= Exercise goal =
What you give must be exactly the lines of the material from the first through the line that contains "match task_outcome task with", inclusive, and no others.

= Task inputs =
*** Block opens ***

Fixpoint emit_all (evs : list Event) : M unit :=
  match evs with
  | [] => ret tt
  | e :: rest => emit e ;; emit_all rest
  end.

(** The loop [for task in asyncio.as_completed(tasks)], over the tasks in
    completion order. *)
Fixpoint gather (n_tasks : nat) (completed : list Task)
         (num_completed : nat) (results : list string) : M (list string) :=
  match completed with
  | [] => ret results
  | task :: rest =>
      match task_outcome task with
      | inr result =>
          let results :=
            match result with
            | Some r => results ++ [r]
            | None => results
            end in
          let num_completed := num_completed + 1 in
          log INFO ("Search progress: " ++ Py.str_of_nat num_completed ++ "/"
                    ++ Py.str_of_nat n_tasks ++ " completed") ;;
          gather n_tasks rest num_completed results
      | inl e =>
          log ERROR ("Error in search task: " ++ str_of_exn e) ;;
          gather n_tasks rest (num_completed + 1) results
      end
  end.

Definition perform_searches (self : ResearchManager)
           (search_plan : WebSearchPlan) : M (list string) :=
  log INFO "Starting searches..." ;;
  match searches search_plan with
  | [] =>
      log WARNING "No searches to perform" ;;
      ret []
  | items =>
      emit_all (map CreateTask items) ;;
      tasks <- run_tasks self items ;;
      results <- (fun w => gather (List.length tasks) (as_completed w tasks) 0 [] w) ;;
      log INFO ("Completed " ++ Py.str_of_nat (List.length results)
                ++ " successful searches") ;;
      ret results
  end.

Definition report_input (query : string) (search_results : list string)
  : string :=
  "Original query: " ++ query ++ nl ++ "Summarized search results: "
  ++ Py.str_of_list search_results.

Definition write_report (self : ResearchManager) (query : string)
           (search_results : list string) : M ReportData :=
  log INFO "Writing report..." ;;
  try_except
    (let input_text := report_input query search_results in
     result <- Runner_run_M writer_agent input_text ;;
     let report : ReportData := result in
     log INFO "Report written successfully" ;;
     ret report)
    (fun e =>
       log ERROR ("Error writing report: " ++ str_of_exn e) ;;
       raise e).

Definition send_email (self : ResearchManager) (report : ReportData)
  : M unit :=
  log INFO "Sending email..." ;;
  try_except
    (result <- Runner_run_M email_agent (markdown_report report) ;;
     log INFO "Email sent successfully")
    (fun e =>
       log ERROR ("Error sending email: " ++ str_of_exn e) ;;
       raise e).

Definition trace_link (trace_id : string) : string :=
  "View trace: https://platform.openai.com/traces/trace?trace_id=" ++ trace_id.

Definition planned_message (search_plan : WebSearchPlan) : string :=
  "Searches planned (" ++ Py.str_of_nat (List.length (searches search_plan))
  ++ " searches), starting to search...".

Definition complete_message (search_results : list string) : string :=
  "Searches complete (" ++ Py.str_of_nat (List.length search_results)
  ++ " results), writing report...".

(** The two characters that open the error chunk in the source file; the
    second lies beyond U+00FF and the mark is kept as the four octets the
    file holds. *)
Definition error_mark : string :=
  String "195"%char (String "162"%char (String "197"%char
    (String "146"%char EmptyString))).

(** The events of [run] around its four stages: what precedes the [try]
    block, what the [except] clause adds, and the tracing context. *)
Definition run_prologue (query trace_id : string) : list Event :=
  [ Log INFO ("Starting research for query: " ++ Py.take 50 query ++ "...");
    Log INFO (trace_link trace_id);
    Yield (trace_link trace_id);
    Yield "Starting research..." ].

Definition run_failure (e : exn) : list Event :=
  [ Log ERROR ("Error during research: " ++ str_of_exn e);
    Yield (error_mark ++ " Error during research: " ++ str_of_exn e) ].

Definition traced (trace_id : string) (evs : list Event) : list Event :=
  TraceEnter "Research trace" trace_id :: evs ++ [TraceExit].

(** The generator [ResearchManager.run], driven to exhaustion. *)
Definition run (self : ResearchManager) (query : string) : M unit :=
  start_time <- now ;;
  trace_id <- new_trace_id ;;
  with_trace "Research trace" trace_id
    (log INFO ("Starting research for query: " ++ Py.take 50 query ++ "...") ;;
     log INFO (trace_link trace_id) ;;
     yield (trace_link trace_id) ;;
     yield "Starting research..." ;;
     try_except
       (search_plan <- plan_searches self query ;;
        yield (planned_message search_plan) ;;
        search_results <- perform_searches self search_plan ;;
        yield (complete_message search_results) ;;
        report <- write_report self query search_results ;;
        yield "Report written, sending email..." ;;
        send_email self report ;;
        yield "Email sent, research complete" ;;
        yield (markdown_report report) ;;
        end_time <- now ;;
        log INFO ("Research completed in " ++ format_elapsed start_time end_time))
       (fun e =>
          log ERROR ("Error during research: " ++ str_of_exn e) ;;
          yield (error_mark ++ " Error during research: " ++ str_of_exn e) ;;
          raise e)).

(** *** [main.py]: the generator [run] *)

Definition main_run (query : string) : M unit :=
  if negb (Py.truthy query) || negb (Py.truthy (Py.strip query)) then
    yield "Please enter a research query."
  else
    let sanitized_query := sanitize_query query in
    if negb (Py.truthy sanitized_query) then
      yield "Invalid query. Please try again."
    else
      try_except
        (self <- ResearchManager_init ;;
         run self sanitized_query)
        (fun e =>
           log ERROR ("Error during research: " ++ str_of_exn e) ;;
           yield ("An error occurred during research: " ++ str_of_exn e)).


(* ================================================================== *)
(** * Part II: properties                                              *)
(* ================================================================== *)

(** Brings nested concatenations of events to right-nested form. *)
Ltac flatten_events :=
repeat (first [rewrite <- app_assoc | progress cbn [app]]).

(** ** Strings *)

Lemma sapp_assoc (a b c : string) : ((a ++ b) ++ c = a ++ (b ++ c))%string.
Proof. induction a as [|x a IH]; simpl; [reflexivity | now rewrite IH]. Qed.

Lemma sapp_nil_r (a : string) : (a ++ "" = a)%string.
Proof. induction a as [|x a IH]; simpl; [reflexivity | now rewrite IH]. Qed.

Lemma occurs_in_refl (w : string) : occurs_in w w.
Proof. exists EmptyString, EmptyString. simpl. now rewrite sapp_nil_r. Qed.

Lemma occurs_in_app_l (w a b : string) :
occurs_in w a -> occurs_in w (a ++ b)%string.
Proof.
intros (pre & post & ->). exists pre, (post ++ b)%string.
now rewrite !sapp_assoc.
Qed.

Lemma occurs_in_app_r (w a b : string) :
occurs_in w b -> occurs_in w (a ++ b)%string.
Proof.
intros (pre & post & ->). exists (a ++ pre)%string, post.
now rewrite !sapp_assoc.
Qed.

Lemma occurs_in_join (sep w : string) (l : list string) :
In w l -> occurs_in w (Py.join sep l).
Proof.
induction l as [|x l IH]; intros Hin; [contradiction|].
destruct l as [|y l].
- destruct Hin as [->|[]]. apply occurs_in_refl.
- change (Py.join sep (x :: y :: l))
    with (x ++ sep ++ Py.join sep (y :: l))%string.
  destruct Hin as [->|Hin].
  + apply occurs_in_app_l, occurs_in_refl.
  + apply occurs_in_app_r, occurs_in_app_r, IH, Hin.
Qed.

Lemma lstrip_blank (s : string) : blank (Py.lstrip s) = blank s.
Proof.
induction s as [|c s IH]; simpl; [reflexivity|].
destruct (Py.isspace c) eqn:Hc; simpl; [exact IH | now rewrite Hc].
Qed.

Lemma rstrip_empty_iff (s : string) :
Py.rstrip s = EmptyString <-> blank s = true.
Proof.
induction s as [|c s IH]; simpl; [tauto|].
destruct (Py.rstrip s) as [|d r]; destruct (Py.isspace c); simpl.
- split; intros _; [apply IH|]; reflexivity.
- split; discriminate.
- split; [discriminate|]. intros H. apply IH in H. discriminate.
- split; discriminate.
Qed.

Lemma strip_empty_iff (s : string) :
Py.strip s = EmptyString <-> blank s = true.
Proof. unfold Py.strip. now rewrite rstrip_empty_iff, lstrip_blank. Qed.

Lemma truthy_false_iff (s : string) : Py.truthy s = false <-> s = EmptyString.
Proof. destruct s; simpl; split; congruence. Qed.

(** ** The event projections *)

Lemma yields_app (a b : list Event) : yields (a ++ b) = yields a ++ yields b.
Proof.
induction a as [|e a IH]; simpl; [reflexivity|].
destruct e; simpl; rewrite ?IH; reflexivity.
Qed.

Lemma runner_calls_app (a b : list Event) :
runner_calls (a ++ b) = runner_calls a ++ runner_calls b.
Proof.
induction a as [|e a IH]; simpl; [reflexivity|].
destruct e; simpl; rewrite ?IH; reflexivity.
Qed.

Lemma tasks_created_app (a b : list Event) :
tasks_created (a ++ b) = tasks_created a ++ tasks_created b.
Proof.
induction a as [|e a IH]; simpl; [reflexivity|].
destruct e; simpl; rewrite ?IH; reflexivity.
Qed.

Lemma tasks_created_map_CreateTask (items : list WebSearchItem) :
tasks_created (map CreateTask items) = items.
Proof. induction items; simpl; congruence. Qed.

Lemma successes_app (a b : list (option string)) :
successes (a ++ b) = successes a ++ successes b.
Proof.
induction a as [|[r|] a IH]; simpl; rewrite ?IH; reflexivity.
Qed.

*** Block closes ***

= Exercise answer =
Fixpoint emit_all (evs : list Event) : M unit :=
  match evs with
  | [] => ret tt
  | e :: rest => emit e ;; emit_all rest
  end.

(** The loop [for task in asyncio.as_completed(tasks)], over the tasks in
    completion order. *)
Fixpoint gather (n_tasks : nat) (completed : list Task)
         (num_completed : nat) (results : list string) : M (list string) :=
  match completed with
  | [] => ret results
  | task :: rest =>
      match task_outcome task with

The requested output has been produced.